Boredom would drive these habits. When I had an extra 10 minutes of free time in my day, I would find myself browsing through online stores to find deals for various camping gear.

After I stopped my frivolous spending, I saw the true evil of these micro-purchases. Those tiny, reasonably priced purchases didn’t seem so sensible once I no longer bought them.

After no longer making micro-purchases, I noticed I stopped using all of that unnecessary emotional energy. Restricting what I bought liberated me. It allowed me to see the things in life that I truly valued to spend money on such as travel, experiences with friends, a home purchase, etc.

Now, why would I ever go back to my old spending habits?

How often in life have you bought something out of impulse? How many times have you bought something out of pure habit? 

Let’s pretend for a moment that you have a big renovation project you’re working on at home. You just did all of your shopping at a hardware store, and you’re in line to check out. Because you know you have a 20- minute drive back home, as you are waiting in line, you decide to pick up one of those ice-cold sodas. You don’t buy the soda because your body requires it (when does your body ever need soda?). You buy it because it’s part of your hardware store ritual.

It’s a part of your reward process. This is a predetermined Pavlovian response at its finest. The soda didn’t cost that much. Maybe only $1.89.

Certainly not enough to break the bank or make you think twice about purchasing it. But you certainly wouldn’t have bought it if you knew it had put your finances in jeopardy.

Ask yourself, what are the little things you throw money at?

It’s different for everyone…but everyone has something (or many things!).

Whether it’s an iced coffee after the gym, avocado toast during a work break, or even a Friday night shopping after surviving another hard week at your job (retail therapy).

We all have a ritualistic element to our spending habits where we purchase something because we believe we deserve or need it.

That after we do the hard stuff, we can take a little break and do something fun. That we would be happier and better because of it.

For me, it was upgrading my bike. I love biking.

And I was always looking for the next best thing to make a bike go even faster. The people in my life called me an ‘upgrader,’ and that’s exactly what I was.

But with my upgrade purchases, I found that I would also experience Diderot’s Effect, where each new possession created a spiral of additional consumption that would lead me to make more and more purchases.

Did I really need the new gear?

Nope.

In my experience, after working with hundreds of clients as their comprehensive financial adviser – most Americans don’t realize the impact these micro-purchases have on their financial health.

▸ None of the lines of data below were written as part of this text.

Definition AuthorityType_into (a : AuthorityType) : Z :=
  match a with
  | MintTokens => 0 | FreezeAccount => 1 | AccountOwner => 2 | CloseAccount => 3
  end.

Definition AuthorityType_from (index : Z) : program_result AuthorityType :=
  match index with
  | 0 => Ok MintTokens
  | 1 => Ok FreezeAccount
  | 2 => Ok AccountOwner
  | 3 => Ok CloseAccount
  | _ => Err (TokenError.into TokenError.InvalidInstruction)
  end.

Module TokenInstruction.
Inductive t : Type :=
| InitializeMint (decimals : Z) (mint_authority : Pubkey)
    (freeze_authority : option Pubkey)
| InitializeAccount
| InitializeMultisig (m : Z)
| Transfer (amount : Z)
| Approve (amount : Z)
| Revoke
| SetAuthority (authority_type : AuthorityType) (new_authority : option Pubkey)
| MintTo (amount : Z)
| Burn (amount : Z)
| CloseAccount
| FreezeAccount
| ThawAccount
| TransferChecked (amount decimals : Z)
| ApproveChecked (amount decimals : Z)
| MintToChecked (amount decimals : Z)
| BurnChecked (amount decimals : Z)
| InitializeAccount2 (owner : Pubkey)
| SyncNative
| InitializeAccount3 (owner : Pubkey)
| InitializeMultisig2 (m : Z)
| InitializeMint2 (decimals : Z) (mint_authority : Pubkey)
    (freeze_authority : option Pubkey).

Definition invalid : ProgramError := TokenError.into TokenError.InvalidInstruction.

Definition split_first (l : list Z) : program_result (Z * list Z) :=
  match l with b :: rest => Ok (b, rest) | [] => Err invalid end.

Definition unpack_pubkey (input : list Z) : program_result (Pubkey * list Z) :=
  if Nat.leb 32 (length input) then Ok (split_at 32 input) else Err invalid.

Definition unpack_pubkey_option (input : list Z)
  : program_result (option Pubkey * list Z) :=
  match input with
  | 0 :: rest => Ok (None, rest)
  | 1 :: rest =>
      if Nat.leb 32 (length rest)
      then let '(k, rest) := split_at 32 rest in Ok (Some k, rest)
      else Err invalid
  | _ => Err invalid
  end.

Definition pack_pubkey_option (value : option Pubkey) : list Z :=
  match value with Some k => 1 :: k | None => [0] end.

(** [rest.get(..8).and_then(..).map(u64::from_le_bytes).ok_or(..)] *)
Definition unpack_amount (rest : list Z) : program_result Z :=
  if Nat.leb 8 (length rest) then Ok (from_le_bytes (take 8 rest)) else Err invalid.

(** The checked variants use [split_at(8)], which panics on a short slice. *)
Definition unpack_amount_decimals (rest : list Z) : program_result (Z * Z) :=
  panic_unless (Nat.leb 8 (length rest)) ;;
  let '(amount, rest) := split_at 8 rest in
  '(decimals, _) ← split_first rest;
  Ok (from_le_bytes amount, decimals).

Definition unpack_mint (mk : Z -> Pubkey -> option Pubkey -> t) (rest : list Z)
  : program_result t :=
  '(decimals, rest) ← split_first rest;
  '(mint_authority, rest) ← unpack_pubkey rest;
  '(freeze_authority, _) ← unpack_pubkey_option rest;
  Ok (mk decimals mint_authority freeze_authority).

Definition unpack (input : list Z) : program_result t :=
  '(tag, rest) ← split_first input;
  match tag with
  | 0 => unpack_mint InitializeMint rest
  | 1 => Ok InitializeAccount
  | 2 => '(m, _) ← split_first rest; Ok (InitializeMultisig m)
  | 3 => Transfer <$> unpack_amount rest
  | 4 => Approve <$> unpack_amount rest
  | 7 => MintTo <$> unpack_amount rest
  | 8 => Burn <$> unpack_amount rest
  | 5 => Ok Revoke
  | 6 =>
      '(ty, rest) ← split_first rest;
      authority_type ← AuthorityType_from ty;
      '(new_authority, _) ← unpack_pubkey_option rest;
      Ok (SetAuthority authority_type new_authority)
  | 9 => Ok CloseAccount
  | 10 => Ok FreezeAccount
  | 11 => Ok ThawAccount
  | 12 => '(amount, decimals) ← unpack_amount_decimals rest;
          Ok (TransferChecked amount decimals)
  | 13 => '(amount, decimals) ← unpack_amount_decimals rest;
          Ok (ApproveChecked amount decimals)
  | 14 => '(amount, decimals) ← unpack_amount_decimals rest;
          Ok (MintToChecked amount decimals)
  | 15 => '(amount, decimals) ← unpack_amount_decimals rest;
          Ok (BurnChecked amount decimals)
  | 16 => '(owner, _) ← unpack_pubkey rest; Ok (InitializeAccount2 owner)
  | 17 => Ok SyncNative
  | 18 => '(owner, _) ← unpack_pubkey rest; Ok (InitializeAccount3 owner)
  | 19 => '(m, _) ← split_first rest; Ok (InitializeMultisig2 m)
  | 20 => unpack_mint InitializeMint2 rest
  | _ => Err invalid
  end.

Definition pack (i : t) : list Z :=
  match i with
  | InitializeMint d ma fa => 0 :: d :: ma ++ pack_pubkey_option fa
  | InitializeAccount => [1]
  | InitializeMultisig m => [2; m]
  | Transfer amount => 3 :: to_le_bytes 8 amount
  | Approve amount => 4 :: to_le_bytes 8 amount
  | MintTo amount => 7 :: to_le_bytes 8 amount
  | Burn amount => 8 :: to_le_bytes 8 amount
  | Revoke => [5]
  | SetAuthority ty na => 6 :: AuthorityType_into ty :: pack_pubkey_option na
  | CloseAccount => [9]
  | FreezeAccount => [10]
  | ThawAccount => [11]
  | TransferChecked amount d => 12 :: to_le_bytes 8 amount ++ [d]
  | ApproveChecked amount d => 13 :: to_le_bytes 8 amount ++ [d]
  | MintToChecked amount d => 14 :: to_le_bytes 8 amount ++ [d]
  | BurnChecked amount d => 15 :: to_le_bytes 8 amount ++ [d]
  | InitializeAccount2 owner => 16 :: owner
  | SyncNative => [17]
  | InitializeAccount3 owner => 18 :: owner
  | InitializeMultisig2 m => [19; m]
  | InitializeMint2 d ma fa => 20 :: d :: ma ++ pack_pubkey_option fa
  end.

(** Field ranges of an instruction value. *)
Definition wf (i : t) : Prop :=
  match i with
  | InitializeMint d ma fa | InitializeMint2 d ma fa =>
      is_u8 d /\ wf_key ma /\ wf_okey fa
  | InitializeMultisig m | InitializeMultisig2 m => is_u8 m
  | Transfer n | Approve n | MintTo n | Burn n => is_u64 n
  | SetAuthority _ na => wf_okey na
  | TransferChecked n d | ApproveChecked n d | MintToChecked n d
  | BurnChecked n d => is_u64 n /\ is_u8 d
  | InitializeAccount2 k | InitializeAccount3 k => wf_key k
  | _ => True
  end.

Section Codec.
Implicit Types (rest : list Z) (k : Pubkey).

Lemma unpack_pubkey_app k rest : wf_key k -> unpack_pubkey (k ++ rest) = Ok (k, rest).
Proof.
  intros [Hk _]. unfold unpack_pubkey. rewrite split_at_app by done.
  rewrite length_app, Hk. done.
Qed.

Lemma unpack_pubkey_exact k : wf_key k -> unpack_pubkey k = Ok (k, []).
Proof. intros Hk. rewrite <- (app_nil_r k) at 1. by apply unpack_pubkey_app. Qed.

Lemma unpack_pubkey_option_pack o :
  wf_okey o -> unpack_pubkey_option (pack_pubkey_option o) = Ok (o, []).
Proof.
  destruct o as [k|]; [intros [Hk _]|done]. cbn [pack_pubkey_option unpack_pubkey_option].
  rewrite Hk. cbn [Nat.leb]. rewrite <- (app_nil_r k) at 1.
  by rewrite split_at_app.
Qed.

They’re crippling their financial health with micro-purchases, retail therapy, and ritualistic spending habits.

I observed that people don’t appreciate how much these purchases add up. Those $70 online purchases, the $80 retail store trips, or even the quick $7 coffee shop visits… accumulates in costs.

Again, over the course of a year and a lifetime, these purchases add up, and if you actually sat down and did the math, you’d be astonished to see how much those extra purchases totaled up to.

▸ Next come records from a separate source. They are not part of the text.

Definition valid_keys (ms : Multisig) : list Pubkey :=
  take (Z.to_nat (n_valid ms)) (signers ms).
Definition signer_keys (infos : list AccountInfo) : list Pubkey :=
  key <$> filter (fun i => is_signer i = true) infos.

(** Signer positions of [ms] whose key signed. *)
Definition approvals (ms : Multisig) (infos : list AccountInfo) : nat :=
  count (signer_keys infos) (valid_keys ms).

Lemma count_cons seen k ks :
  count seen (k :: ks) = ((if bool_decide (k ∈ seen) then 1 else 0) + count seen ks)%nat.
Proof. unfold count. rewrite filter_cons. case_bool_decide; by case_decide. Qed.

Lemma count_app seen ks1 ks2 :
  count seen (ks1 ++ ks2) = (count seen ks1 + count seen ks2)%nat.
Proof. unfold count. by rewrite filter_app, length_app. Qed.

Lemma count_le seen ks : (count seen ks <= length ks)%nat.
Proof. apply length_filter. Qed.

Lemma count_mono seen seen' ks :
  (forall k, k ∈ ks -> k ∈ seen -> k ∈ seen') -> (count seen ks <= count seen' ks)%nat.
Proof.
  induction ks as [|k ks IH]; intros H; [done|]. rewrite !count_cons.
  assert (count seen ks <= count seen' ks)%nat by (apply IH; set_solver).
  repeat case_bool_decide; try lia. set_solver.
Qed.

(** [signer] may mark [k] now: it is the key, not yet marked. *)
Definition hits (signer : AccountInfo) (seen ks : list Pubkey) : Prop :=
  key signer ∈ ks /\ key signer ∉ seen.
#[global] Instance hits_dec signer seen ks : Decision (hits signer seen ks) := _.
Lemma close_spec accounts st st' :
  wf_store st -> process_close_account pid accounts st = Ok st' -> wf_store st' /\ closed accounts st st'.
Proof.
  intros Hst H. unfold process_close_account in H. inv_run. inv_checked. subst. owners.
  rename a into si, a0 into di, x into a, Hr2 into Ha.
  set (st1 := set_lamports _ _ 0) in H.
  assert (wf_store st1 /\ frame [key si; key di] st st1) as [Hst1 Hf1].
  { split; intros k; subst st1; rewrite ?data_set_lamports, ?lamports_set_lamports.
    - destruct (Hst k), (Hst (key si)), (Hst (key di)).
      split; [done|]. repeat case_decide; try done; unfold_max; lia.
    - rewrite !owner_set_lamports. split; [done|]. intros Hk.
      rewrite !acct_set_lamports, !decide_False by set_solver. done. }
  apply (save_has (T := Account)) in H as (Hst2 & Hs & Hf2 & Hl & _); [|done|..].
  2: apply wf_with_amount; [exact (has_wf_account _ _ _ Hst Ha)|unfold_max; lia].
  2: by eapply has_initialized_account.
  split; [done|]. eapply Closed; try done.
  - rewrite Z.eqb_eq in Hr3. tauto.
  - rewrite Hl. subst st1. by rewrite lamports_set_lamports, decide_True.
  - intros Hne. rewrite Hl. destruct (Hf2 (key di)) as [_ ->]; [|set_solver]. subst st1.
    by rewrite !data_set_lamports, !lamports_set_lamports, decide_False, decide_True.
  - eapply frame_subset; [exact (frame_trans _ _ _ _ _ Hf1 Hf2)|set_solver].
Qed.

Lemma toggle_freeze_spec accounts freeze st st' :
  wf_store st -> process_toggle_freeze_account pid accounts freeze st = Ok st' ->
  wf_store st' /\ toggled freeze accounts st st'.
Proof.
  intros Hst H. unfold process_toggle_freeze_account in H. inv_run.
  destruct (freeze_authority _) as [k|] eqn:Ek; [|discriminate]. owners.
  eapply (save_rewritten (T := Account)) in H as [Hst' Hrw]; [|done|eassumption|..].
  - split; [done|]. eapply Toggled; try done. destruct freeze; cbn in *; intuition congruence.
  - assert (wf_account x) as [] by (by eapply has_wf_account). by split.
  - by destruct freeze.
Qed.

It’s usually never just one purchase that gets you. Don’t fall into the illusion that each purchase is separate and unrelated. They’re all linked together. They’re all connected because they are all related to human behavior. Emotional purchases prevent you from doing the things you really want out of life— like funding your kids’ college educations, traveling to Europe, or making a down payment on a house.

When we make these emotional purchases, we don’t see the negative impact they have on our long-term finances. We only see the short-term momentary happiness or perceived relief.

I encourage you to go through the no-spending challenge. Start small and try it for a week or a month.

See for yourself the impact it would have on your life if you stopped spending money on unnecessary purchases.

Remember, it’s the small steps we take that may lead to meaningful change.

I promise that you’ll be surprised at how easy it is. Try it for a week or a month.

My financial habits are the compound interest of my financial strategy, and yours can be too.